Extract each line holding the word "testbit" from the entries.

## RECORDS FOR THE TASK

↓

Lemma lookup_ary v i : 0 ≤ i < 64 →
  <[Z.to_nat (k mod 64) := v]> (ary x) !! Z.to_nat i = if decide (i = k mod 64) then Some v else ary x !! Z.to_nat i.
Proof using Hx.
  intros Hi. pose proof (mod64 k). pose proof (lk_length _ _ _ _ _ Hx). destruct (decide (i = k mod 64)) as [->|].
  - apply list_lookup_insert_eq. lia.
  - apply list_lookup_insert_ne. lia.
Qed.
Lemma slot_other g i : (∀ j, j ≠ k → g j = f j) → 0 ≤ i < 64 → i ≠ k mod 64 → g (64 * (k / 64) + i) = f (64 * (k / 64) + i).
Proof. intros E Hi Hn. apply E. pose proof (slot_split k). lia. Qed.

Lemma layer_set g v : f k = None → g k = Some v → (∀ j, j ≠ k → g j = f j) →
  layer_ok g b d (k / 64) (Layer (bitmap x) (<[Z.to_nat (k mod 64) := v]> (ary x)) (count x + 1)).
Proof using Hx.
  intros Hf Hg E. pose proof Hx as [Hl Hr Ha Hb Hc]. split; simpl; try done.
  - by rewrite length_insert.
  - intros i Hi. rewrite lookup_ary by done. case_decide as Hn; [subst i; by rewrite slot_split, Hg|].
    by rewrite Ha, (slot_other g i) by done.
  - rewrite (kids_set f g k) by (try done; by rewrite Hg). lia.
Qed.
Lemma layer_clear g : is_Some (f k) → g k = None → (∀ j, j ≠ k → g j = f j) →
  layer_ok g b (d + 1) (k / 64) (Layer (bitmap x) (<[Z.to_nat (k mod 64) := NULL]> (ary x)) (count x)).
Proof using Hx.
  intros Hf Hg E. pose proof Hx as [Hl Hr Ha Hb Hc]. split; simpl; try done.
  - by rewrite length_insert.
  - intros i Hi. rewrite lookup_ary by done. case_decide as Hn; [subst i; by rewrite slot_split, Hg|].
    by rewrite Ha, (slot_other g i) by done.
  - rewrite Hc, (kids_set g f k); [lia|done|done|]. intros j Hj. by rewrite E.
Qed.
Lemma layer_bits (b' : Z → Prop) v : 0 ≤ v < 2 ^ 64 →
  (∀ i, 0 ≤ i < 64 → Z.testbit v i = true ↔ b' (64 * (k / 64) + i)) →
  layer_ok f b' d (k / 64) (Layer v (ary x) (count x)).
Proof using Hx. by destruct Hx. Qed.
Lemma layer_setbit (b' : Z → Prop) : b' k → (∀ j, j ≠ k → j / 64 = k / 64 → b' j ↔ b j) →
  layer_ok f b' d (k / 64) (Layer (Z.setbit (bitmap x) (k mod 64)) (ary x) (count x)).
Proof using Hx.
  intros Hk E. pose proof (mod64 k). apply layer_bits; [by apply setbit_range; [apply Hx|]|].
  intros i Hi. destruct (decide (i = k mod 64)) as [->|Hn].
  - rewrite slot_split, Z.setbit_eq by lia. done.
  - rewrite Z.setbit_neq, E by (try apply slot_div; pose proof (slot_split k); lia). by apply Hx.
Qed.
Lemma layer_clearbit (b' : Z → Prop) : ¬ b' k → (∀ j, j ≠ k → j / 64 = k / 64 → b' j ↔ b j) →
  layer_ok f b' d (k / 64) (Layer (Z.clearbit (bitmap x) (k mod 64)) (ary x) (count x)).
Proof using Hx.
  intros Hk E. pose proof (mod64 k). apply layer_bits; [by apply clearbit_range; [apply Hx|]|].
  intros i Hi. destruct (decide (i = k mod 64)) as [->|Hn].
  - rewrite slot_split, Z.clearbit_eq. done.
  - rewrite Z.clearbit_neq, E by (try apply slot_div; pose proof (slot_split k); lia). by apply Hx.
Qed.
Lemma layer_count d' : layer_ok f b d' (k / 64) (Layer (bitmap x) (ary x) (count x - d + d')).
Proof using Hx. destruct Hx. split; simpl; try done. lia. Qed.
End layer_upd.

↑
↓

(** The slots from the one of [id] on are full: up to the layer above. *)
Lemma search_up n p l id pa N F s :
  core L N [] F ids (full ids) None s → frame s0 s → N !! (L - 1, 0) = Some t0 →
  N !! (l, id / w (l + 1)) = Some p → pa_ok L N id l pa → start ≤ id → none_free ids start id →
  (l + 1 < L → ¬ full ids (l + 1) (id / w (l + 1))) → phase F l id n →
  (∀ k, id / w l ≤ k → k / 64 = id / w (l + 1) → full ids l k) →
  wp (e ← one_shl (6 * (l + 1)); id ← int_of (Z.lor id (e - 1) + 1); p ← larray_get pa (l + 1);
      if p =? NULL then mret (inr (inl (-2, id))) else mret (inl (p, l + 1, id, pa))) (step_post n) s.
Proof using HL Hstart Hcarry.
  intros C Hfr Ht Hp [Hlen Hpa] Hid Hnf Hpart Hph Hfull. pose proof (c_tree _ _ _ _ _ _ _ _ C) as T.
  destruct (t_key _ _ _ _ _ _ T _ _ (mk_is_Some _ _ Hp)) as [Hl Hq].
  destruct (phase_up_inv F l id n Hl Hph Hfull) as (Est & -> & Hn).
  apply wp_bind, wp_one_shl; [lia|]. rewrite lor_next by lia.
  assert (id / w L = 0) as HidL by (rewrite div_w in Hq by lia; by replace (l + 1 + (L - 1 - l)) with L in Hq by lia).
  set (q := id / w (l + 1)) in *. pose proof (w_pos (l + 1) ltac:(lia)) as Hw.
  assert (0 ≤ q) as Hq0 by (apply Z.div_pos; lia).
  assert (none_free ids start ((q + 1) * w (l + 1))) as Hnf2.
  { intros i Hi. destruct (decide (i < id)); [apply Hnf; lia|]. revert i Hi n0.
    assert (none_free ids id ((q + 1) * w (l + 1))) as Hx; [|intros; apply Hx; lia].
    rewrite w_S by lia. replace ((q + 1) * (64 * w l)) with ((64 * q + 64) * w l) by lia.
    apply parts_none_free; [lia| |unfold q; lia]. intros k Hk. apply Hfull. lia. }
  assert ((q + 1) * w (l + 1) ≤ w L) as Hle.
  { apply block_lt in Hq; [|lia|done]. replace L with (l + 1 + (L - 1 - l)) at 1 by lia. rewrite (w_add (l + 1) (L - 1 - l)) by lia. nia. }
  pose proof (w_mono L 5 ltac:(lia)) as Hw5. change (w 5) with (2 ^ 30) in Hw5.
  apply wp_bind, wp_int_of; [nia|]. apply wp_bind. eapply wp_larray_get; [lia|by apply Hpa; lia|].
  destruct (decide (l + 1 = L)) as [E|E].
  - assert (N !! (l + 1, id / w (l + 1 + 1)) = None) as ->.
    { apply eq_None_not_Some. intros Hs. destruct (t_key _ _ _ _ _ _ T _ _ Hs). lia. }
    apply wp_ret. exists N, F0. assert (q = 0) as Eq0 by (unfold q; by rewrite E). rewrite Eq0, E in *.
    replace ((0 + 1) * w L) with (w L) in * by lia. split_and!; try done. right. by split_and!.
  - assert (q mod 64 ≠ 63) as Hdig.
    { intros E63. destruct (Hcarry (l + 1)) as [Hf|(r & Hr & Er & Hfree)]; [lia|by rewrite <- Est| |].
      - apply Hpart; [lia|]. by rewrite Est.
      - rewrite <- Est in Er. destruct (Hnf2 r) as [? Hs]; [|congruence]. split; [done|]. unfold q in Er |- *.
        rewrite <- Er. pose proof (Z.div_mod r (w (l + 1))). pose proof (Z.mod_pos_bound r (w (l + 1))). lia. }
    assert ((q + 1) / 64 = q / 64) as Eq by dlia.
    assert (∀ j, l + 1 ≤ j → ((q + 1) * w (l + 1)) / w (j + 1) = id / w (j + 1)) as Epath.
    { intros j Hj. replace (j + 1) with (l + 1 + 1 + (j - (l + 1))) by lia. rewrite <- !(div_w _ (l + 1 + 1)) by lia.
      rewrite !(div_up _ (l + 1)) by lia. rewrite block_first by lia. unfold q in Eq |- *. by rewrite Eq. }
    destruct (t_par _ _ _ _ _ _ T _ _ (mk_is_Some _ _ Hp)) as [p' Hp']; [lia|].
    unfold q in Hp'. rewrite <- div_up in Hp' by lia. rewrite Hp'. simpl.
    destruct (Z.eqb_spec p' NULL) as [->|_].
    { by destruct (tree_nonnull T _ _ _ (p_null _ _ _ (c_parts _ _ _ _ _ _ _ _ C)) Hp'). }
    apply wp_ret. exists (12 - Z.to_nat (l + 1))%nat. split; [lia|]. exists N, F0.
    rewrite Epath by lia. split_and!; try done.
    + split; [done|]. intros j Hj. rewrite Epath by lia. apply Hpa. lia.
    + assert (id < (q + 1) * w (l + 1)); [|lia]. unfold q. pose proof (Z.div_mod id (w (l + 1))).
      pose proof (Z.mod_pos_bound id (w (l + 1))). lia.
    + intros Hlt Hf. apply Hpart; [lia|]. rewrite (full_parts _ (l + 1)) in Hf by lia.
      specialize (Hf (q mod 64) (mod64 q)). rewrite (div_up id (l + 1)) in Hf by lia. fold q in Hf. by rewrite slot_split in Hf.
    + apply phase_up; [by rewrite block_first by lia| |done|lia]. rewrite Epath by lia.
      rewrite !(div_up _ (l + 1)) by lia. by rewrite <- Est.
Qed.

↑
↓

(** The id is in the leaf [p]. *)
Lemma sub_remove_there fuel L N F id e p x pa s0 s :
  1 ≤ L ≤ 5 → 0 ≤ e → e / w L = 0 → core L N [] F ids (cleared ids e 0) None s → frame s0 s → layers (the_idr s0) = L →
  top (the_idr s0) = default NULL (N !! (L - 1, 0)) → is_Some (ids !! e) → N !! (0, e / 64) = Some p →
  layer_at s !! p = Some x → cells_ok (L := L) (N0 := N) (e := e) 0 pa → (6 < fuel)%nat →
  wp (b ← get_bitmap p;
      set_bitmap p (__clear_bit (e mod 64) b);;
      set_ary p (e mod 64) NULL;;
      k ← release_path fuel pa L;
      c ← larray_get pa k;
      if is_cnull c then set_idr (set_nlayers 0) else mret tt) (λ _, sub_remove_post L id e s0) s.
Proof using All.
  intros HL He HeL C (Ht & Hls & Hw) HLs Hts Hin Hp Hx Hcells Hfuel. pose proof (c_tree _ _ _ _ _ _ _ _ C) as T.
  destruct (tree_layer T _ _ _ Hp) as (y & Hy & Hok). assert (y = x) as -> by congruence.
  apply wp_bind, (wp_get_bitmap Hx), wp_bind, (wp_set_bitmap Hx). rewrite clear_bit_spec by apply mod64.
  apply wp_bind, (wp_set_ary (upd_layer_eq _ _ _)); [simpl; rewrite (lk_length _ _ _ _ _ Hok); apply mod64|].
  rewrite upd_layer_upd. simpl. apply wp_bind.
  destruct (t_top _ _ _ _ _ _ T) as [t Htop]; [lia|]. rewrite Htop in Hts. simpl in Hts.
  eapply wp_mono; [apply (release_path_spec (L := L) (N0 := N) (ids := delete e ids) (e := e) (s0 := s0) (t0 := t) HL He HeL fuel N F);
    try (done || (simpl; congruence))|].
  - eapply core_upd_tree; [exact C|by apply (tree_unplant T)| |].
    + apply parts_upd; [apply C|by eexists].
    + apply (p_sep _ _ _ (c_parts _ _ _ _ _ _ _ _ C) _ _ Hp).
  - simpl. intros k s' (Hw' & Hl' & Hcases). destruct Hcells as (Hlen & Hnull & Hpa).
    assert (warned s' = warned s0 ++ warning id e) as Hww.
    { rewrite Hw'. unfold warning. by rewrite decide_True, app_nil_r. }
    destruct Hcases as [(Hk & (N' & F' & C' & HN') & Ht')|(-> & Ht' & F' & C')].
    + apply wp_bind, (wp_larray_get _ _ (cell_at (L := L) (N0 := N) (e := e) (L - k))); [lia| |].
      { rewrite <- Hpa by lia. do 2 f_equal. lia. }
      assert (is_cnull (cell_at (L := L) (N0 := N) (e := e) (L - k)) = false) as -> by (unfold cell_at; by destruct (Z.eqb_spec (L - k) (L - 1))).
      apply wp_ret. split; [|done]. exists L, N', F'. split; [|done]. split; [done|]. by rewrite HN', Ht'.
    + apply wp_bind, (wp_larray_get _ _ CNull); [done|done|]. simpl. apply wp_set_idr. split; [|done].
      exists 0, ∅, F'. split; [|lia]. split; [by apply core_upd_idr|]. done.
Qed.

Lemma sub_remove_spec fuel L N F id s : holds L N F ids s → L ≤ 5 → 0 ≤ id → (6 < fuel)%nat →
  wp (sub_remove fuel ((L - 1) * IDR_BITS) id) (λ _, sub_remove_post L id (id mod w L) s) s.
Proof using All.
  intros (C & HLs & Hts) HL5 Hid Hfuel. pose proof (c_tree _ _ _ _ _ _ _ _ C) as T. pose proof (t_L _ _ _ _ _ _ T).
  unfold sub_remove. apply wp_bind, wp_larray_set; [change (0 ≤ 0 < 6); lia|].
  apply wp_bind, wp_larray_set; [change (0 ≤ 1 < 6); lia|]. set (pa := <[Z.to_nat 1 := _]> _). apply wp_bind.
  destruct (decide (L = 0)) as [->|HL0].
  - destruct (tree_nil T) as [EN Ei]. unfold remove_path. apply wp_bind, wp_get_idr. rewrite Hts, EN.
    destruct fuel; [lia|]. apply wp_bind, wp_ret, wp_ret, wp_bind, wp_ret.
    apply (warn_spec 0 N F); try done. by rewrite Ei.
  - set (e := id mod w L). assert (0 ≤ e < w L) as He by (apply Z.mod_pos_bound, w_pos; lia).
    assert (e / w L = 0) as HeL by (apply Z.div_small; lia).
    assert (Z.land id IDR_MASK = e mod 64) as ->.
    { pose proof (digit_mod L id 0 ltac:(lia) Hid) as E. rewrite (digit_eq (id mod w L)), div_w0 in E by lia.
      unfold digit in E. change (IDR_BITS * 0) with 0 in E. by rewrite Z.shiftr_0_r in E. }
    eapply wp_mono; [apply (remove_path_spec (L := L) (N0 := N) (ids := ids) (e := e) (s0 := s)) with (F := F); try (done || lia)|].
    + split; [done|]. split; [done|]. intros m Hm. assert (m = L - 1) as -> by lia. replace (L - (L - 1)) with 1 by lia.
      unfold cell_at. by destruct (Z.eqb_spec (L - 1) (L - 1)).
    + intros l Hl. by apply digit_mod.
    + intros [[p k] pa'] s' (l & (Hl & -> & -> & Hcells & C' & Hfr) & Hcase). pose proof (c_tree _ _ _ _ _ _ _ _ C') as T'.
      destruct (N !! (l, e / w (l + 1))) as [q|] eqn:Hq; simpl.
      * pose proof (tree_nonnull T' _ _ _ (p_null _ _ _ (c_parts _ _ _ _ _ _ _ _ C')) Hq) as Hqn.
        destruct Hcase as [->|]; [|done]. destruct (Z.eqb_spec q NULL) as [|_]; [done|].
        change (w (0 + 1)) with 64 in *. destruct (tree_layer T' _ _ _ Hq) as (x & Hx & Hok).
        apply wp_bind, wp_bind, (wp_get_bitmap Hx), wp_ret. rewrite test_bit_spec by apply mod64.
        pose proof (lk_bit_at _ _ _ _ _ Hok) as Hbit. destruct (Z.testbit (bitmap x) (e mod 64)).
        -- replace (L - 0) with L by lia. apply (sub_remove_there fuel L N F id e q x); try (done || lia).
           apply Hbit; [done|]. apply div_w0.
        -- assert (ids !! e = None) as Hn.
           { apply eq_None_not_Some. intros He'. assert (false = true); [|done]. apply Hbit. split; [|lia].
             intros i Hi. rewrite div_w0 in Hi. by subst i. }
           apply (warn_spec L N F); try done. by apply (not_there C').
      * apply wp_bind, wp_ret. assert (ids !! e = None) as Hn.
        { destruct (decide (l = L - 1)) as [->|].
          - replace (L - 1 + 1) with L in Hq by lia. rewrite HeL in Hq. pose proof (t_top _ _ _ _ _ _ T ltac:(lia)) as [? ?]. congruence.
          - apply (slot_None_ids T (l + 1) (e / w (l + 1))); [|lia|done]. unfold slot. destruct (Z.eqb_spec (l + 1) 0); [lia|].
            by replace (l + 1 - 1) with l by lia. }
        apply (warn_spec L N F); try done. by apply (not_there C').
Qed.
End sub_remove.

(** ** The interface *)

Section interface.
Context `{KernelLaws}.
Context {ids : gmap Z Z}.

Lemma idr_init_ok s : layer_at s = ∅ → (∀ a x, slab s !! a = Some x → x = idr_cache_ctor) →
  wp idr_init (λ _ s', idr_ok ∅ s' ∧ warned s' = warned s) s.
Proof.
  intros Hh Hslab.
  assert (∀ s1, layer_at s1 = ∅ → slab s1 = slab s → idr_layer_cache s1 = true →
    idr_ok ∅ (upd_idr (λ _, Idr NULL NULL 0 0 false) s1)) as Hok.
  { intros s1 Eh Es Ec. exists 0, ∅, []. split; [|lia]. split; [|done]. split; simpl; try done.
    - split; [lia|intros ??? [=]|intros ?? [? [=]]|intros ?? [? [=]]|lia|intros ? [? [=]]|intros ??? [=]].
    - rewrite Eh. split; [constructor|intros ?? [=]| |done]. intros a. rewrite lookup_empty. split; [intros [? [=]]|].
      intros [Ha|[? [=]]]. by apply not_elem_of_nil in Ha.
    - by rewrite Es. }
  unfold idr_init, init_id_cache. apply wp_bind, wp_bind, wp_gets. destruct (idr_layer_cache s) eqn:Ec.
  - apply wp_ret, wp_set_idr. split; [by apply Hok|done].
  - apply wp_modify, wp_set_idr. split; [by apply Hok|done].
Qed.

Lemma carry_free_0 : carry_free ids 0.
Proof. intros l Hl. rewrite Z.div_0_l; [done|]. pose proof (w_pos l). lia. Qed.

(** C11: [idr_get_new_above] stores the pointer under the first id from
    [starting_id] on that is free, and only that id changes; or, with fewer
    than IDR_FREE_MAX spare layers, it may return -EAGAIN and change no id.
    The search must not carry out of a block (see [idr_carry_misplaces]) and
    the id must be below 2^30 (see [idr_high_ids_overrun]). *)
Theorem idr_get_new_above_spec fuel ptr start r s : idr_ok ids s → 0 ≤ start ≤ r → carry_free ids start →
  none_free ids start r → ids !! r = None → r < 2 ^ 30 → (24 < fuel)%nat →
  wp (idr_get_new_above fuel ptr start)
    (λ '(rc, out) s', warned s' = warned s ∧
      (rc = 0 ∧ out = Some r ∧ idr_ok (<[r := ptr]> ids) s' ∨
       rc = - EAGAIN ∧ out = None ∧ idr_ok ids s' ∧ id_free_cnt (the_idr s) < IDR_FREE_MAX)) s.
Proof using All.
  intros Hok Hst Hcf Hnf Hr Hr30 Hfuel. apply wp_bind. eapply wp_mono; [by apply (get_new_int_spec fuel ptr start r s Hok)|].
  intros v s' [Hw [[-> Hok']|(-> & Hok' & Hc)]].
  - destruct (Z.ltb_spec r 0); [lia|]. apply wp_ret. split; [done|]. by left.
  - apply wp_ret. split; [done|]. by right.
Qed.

↑

## COMPLETED TASK
  (∀ i, 0 ≤ i < 64 → Z.testbit v i = true ↔ b' (64 * (k / 64) + i)) →
        pose proof (lk_bit_at _ _ _ _ _ Hok) as Hbit. destruct (Z.testbit (bitmap x) (e mod 64)).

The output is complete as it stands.